• **What is needed**: All of the data below is to be returned unaltered.
═════ Task inputs
(** X7: tabs, line feeds, vertical tabs, form feeds, carriage returns and
    spaces before and after the value of a numeric variable are ignored:
    [int] and [float] give the same result with and without them, so the
    module loads the same aggregate from the padded value as from the bare
    one, for each of the five numeric variables. *)
Theorem numeric_padding_ignored (e : gmap string string) (l s r : string) :
  all_space l -> all_space r ->
  Py.int_ (l ++ s ++ r)%string = Py.int_ s /\
  Py.float_ (l ++ s ++ r)%string = Py.float_ s /\
  (forall c, loads (<["MAX_TOKENS" := (l ++ s ++ r)%string]> e) c
             <-> loads (<["MAX_TOKENS" := s]> e) c) /\
  (forall c, loads (<["AGENT_MAX_ITERATIONS" := (l ++ s ++ r)%string]> e) c
             <-> loads (<["AGENT_MAX_ITERATIONS" := s]> e) c) /\
  (forall c, loads (<["AGENT_MAX_EXECUTION_TIME" := (l ++ s ++ r)%string]> e) c
             <-> loads (<["AGENT_MAX_EXECUTION_TIME" := s]> e) c) /\
  (forall c, loads (<["OPENAI_TEMPERATURE" := (l ++ s ++ r)%string]> e) c
             <-> loads (<["OPENAI_TEMPERATURE" := s]> e) c) /\
  (forall c, loads (<["MAX_COST_PER_REQUEST" := (l ++ s ++ r)%string]> e) c
             <-> loads (<["MAX_COST_PER_REQUEST" := s]> e) c).
Proof.
  intros Hl Hr.
  pose proof (int_pad l s r Hl Hr) as Hi.
  pose proof (float_pad l s r Hl Hr) as Hf.
  split; [exact Hi |]. split; [exact Hf |].
  split; [same_aggregates Hi |]. split; [same_aggregates Hi |].
  split; [same_aggregates Hi |]. split; [same_aggregates Hf |].
  same_aggregates Hf.
Qed.

(** ** Spellings of the directory *)

Lemma splitroot_relative s : relative s -> Py.splitroot s = ("", s).
Proof.
  destruct s as [| c s]; [reflexivity |]. simpl. intros H.
  destruct c as [[] [] [] [] [] [] [] []]; try reflexivity.
  exfalso. by apply H.
Qed.

Lemma Path_dot_slash s : relative s -> Py.Path_ ("./" ++ s)%string = Py.Path_ s.
Proof.
  intros H. unfold Py.Path_.
  rewrite (splitroot_relative s H). reflexivity.
Qed.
══════════
• **Solution to this problem**:
(** X7: tabs, line feeds, vertical tabs, form feeds, carriage returns and
    spaces before and after the value of a numeric variable are ignored:
    [int] and [float] give the same result with and without them, so the
    module loads the same aggregate from the padded value as from the bare
    one, for each of the five numeric variables. *)
Theorem numeric_padding_ignored (e : gmap string string) (l s r : string) :
  all_space l -> all_space r ->
  Py.int_ (l ++ s ++ r)%string = Py.int_ s /\
  Py.float_ (l ++ s ++ r)%string = Py.float_ s /\
  (forall c, loads (<["MAX_TOKENS" := (l ++ s ++ r)%string]> e) c
             <-> loads (<["MAX_TOKENS" := s]> e) c) /\
  (forall c, loads (<["AGENT_MAX_ITERATIONS" := (l ++ s ++ r)%string]> e) c
             <-> loads (<["AGENT_MAX_ITERATIONS" := s]> e) c) /\
  (forall c, loads (<["AGENT_MAX_EXECUTION_TIME" := (l ++ s ++ r)%string]> e) c
             <-> loads (<["AGENT_MAX_EXECUTION_TIME" := s]> e) c) /\
  (forall c, loads (<["OPENAI_TEMPERATURE" := (l ++ s ++ r)%string]> e) c
             <-> loads (<["OPENAI_TEMPERATURE" := s]> e) c) /\
  (forall c, loads (<["MAX_COST_PER_REQUEST" := (l ++ s ++ r)%string]> e) c
             <-> loads (<["MAX_COST_PER_REQUEST" := s]> e) c).
Proof.
  intros Hl Hr.
  pose proof (int_pad l s r Hl Hr) as Hi.
  pose proof (float_pad l s r Hl Hr) as Hf.
  split; [exact Hi |]. split; [exact Hf |].
  split; [same_aggregates Hi |]. split; [same_aggregates Hi |].
  split; [same_aggregates Hi |]. split; [same_aggregates Hf |].
  same_aggregates Hf.
Qed.

(** ** Spellings of the directory *)

Lemma splitroot_relative s : relative s -> Py.splitroot s = ("", s).
Proof.
  destruct s as [| c s]; [reflexivity |]. simpl. intros H.
  destruct c as [[] [] [] [] [] [] [] []]; try reflexivity.
  exfalso. by apply H.
Qed.

Lemma Path_dot_slash s : relative s -> Py.Path_ ("./" ++ s)%string = Py.Path_ s.
Proof.
  intros H. unfold Py.Path_.
  rewrite (splitroot_relative s H). reflexivity.
Qed.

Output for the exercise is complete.